Segment Start: EXERCISE DATA
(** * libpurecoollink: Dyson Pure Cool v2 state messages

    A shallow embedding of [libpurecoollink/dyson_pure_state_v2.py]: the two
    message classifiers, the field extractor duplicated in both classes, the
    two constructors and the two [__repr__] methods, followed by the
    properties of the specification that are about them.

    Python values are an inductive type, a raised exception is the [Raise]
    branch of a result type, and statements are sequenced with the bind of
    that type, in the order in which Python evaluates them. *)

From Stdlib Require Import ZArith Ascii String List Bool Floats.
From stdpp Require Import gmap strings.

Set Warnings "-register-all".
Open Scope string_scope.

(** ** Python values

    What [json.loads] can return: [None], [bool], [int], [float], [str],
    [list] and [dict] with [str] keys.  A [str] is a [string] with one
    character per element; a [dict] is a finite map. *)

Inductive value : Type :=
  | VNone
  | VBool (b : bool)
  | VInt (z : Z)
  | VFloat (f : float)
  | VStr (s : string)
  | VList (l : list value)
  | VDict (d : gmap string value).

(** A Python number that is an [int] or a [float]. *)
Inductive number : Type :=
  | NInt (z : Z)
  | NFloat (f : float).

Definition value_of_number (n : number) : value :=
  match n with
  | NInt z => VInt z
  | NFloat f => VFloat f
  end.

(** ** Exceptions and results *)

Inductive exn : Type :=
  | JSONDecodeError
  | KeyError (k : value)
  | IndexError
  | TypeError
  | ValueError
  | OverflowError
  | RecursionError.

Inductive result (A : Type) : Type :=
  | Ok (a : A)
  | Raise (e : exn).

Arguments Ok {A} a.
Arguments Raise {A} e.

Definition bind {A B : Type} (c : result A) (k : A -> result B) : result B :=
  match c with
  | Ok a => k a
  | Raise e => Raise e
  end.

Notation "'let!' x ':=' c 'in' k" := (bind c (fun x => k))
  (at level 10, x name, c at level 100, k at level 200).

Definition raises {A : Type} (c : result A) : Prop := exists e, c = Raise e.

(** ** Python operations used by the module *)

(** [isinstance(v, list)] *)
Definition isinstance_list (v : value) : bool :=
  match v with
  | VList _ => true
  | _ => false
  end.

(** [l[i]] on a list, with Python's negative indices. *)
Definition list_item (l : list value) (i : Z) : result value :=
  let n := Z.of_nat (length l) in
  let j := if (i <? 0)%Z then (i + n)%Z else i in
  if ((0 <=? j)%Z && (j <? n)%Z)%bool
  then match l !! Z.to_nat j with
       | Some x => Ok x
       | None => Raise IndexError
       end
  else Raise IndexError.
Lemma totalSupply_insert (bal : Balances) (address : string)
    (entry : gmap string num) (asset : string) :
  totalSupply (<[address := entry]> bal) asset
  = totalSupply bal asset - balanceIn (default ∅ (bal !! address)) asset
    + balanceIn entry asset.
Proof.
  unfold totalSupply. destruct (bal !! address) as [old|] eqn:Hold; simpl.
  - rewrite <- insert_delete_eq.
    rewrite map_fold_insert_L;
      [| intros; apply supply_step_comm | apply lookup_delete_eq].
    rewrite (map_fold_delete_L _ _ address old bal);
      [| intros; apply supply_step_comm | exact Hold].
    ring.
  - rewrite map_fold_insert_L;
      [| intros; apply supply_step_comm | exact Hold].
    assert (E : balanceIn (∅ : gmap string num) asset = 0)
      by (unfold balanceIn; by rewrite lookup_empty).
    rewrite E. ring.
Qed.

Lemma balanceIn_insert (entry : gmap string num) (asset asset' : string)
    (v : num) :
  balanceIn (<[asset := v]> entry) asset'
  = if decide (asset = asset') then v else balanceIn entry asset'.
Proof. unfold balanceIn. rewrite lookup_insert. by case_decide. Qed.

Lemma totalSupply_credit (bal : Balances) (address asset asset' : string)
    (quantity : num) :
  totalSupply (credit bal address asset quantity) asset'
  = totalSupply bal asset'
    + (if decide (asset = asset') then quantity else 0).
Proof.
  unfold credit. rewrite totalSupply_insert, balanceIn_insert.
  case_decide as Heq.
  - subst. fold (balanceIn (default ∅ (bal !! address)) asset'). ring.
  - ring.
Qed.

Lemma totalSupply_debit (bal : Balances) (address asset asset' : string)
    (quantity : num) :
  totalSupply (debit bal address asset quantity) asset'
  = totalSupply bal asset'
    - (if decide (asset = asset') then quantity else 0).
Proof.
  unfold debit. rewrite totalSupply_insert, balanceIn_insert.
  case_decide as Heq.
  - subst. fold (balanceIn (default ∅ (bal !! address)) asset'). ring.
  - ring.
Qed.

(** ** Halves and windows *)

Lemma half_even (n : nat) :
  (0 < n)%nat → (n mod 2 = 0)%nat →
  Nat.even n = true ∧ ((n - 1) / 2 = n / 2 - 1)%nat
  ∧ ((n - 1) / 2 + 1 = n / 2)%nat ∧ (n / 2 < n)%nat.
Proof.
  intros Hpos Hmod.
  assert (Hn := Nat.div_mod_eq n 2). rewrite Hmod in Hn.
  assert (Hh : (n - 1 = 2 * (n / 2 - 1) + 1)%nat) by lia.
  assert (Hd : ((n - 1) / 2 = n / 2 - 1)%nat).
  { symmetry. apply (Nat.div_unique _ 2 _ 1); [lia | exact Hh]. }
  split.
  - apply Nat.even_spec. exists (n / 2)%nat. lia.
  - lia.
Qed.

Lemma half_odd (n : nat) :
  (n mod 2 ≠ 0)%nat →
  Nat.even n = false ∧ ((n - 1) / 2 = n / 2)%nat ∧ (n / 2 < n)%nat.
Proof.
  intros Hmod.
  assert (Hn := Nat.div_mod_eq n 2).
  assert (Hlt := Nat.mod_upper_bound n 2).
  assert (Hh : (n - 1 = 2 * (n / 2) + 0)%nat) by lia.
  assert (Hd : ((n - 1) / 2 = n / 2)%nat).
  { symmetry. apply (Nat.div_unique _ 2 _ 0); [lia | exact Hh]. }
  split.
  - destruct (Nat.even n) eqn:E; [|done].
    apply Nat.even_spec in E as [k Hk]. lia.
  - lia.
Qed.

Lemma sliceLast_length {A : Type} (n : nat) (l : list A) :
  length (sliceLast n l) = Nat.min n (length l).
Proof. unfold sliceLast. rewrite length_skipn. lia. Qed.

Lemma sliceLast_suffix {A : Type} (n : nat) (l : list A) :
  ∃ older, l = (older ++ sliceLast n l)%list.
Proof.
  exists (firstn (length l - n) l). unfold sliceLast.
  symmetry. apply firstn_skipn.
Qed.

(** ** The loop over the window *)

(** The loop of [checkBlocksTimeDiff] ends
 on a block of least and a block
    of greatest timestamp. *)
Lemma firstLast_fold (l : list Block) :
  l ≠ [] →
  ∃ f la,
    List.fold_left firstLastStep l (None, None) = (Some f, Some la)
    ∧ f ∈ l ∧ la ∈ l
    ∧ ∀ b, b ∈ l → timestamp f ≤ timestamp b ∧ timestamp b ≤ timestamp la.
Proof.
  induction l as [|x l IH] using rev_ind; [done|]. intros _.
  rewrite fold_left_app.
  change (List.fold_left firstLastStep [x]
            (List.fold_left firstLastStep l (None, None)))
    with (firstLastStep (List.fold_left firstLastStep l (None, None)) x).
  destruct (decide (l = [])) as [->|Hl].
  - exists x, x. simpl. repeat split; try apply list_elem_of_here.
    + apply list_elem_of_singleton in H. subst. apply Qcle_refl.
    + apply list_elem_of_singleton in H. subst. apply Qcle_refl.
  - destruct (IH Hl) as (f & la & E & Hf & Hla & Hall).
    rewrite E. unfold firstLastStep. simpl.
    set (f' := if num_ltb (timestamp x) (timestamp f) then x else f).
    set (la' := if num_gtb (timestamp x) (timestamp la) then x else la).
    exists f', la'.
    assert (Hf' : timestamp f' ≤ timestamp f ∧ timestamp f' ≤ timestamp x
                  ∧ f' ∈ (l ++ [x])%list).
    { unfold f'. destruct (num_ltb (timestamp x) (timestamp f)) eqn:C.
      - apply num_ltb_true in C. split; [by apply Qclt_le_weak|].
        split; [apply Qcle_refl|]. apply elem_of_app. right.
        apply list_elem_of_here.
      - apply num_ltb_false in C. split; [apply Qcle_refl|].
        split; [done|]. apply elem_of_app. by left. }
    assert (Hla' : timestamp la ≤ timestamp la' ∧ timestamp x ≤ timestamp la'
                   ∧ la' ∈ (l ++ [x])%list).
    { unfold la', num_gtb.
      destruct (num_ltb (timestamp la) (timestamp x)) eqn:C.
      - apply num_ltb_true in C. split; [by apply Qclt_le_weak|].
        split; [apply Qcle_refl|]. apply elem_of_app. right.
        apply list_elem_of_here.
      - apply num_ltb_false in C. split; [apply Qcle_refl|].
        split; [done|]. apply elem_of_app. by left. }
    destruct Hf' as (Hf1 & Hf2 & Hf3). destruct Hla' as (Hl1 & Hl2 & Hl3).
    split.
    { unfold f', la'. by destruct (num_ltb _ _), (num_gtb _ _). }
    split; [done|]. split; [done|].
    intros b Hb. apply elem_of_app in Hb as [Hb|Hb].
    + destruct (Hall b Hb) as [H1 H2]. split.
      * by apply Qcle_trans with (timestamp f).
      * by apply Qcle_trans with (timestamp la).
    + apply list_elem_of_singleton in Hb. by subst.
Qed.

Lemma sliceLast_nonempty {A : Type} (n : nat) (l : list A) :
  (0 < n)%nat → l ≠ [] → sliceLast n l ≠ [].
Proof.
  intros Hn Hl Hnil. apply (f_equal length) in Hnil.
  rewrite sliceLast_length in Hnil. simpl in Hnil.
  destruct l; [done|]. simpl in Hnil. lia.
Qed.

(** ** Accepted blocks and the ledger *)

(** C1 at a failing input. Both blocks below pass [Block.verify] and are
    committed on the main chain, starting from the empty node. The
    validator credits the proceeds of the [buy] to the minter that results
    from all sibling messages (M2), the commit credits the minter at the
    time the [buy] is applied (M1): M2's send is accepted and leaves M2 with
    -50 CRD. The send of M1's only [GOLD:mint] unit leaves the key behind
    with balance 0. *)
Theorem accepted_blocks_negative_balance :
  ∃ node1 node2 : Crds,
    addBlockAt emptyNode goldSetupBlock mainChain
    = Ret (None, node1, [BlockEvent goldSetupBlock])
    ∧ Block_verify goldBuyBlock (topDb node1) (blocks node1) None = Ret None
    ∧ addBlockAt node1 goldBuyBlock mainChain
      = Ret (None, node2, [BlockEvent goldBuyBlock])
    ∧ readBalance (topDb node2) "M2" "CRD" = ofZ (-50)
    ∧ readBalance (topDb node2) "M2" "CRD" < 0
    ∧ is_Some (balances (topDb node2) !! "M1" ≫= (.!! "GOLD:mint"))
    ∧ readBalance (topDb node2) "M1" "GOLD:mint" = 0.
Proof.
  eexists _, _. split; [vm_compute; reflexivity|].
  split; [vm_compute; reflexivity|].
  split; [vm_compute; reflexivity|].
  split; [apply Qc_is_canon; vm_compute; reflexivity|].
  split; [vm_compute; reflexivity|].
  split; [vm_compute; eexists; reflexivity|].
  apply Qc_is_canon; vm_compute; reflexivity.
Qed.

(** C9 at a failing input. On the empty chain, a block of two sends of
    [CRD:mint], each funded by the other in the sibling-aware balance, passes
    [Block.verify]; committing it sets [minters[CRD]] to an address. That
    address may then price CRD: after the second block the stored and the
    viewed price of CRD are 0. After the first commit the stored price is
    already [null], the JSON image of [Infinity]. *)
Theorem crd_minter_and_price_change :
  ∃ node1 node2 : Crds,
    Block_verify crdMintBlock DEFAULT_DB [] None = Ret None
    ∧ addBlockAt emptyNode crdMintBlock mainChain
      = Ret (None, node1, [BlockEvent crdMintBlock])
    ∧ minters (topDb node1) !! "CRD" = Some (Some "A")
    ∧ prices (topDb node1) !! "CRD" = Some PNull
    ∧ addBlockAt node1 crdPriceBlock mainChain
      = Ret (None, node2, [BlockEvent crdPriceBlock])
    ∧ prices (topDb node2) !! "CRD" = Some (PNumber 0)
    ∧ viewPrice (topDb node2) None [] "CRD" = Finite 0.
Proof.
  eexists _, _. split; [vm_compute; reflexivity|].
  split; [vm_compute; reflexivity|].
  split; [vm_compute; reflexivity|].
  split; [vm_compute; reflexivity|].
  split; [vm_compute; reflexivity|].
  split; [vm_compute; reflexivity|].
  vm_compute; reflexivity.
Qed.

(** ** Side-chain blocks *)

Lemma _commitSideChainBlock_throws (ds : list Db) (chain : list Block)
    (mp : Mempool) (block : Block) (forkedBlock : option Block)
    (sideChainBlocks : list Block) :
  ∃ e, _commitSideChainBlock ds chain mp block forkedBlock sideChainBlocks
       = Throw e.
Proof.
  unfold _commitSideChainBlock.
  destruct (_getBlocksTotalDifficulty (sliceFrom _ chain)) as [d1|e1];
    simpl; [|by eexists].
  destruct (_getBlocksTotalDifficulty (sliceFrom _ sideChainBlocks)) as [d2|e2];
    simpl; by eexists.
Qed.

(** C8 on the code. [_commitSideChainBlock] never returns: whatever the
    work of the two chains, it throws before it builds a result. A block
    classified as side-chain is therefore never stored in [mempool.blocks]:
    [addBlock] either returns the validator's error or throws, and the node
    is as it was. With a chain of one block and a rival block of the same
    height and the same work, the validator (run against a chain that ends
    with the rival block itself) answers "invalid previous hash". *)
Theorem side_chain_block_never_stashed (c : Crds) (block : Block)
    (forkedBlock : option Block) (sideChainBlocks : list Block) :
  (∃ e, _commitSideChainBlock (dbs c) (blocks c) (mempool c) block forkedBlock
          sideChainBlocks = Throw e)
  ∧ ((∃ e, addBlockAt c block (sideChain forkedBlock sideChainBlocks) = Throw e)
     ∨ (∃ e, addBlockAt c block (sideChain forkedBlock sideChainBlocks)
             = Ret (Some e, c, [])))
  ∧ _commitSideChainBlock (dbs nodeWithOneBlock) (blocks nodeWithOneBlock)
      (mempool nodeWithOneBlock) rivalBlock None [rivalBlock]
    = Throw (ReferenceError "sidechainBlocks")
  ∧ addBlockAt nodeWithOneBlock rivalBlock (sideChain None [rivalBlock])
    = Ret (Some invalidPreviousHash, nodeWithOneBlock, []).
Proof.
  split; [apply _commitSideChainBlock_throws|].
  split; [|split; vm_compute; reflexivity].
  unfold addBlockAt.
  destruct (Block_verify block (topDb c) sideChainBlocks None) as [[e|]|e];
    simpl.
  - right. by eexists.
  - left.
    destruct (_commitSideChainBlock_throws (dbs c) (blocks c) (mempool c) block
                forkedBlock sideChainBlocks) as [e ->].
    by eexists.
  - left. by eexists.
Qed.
Segment End: EXERCISE DATA
## DESCRIPTION OF THE TASK:
Above are the records. Copy the lines beginning at the one that has "symmetry. apply firstn_skipn." and ending with the one that has "with (firstLastStep (List.fold_left", unchanged.

## RESPONSE AREA:
  symmetry. apply firstn_skipn.
Qed.

(** ** The loop over the window *)

(** The loop of [checkBlocksTimeDiff] ends
 on a block of least and a block
    of greatest timestamp. *)
Lemma firstLast_fold (l : list Block) :
  l ≠ [] →
  ∃ f la,
    List.fold_left firstLastStep l (None, None) = (Some f, Some la)
    ∧ f ∈ l ∧ la ∈ l
    ∧ ∀ b, b ∈ l → timestamp f ≤ timestamp b ∧ timestamp b ≤ timestamp la.
Proof.
  induction l as [|x l IH] using rev_ind; [done|]. intros _.
  rewrite fold_left_app.
  change (List.fold_left firstLastStep [x]
            (List.fold_left firstLastStep l (None, None)))
    with (firstLastStep (List.fold_left firstLastStep l (None, None)) x).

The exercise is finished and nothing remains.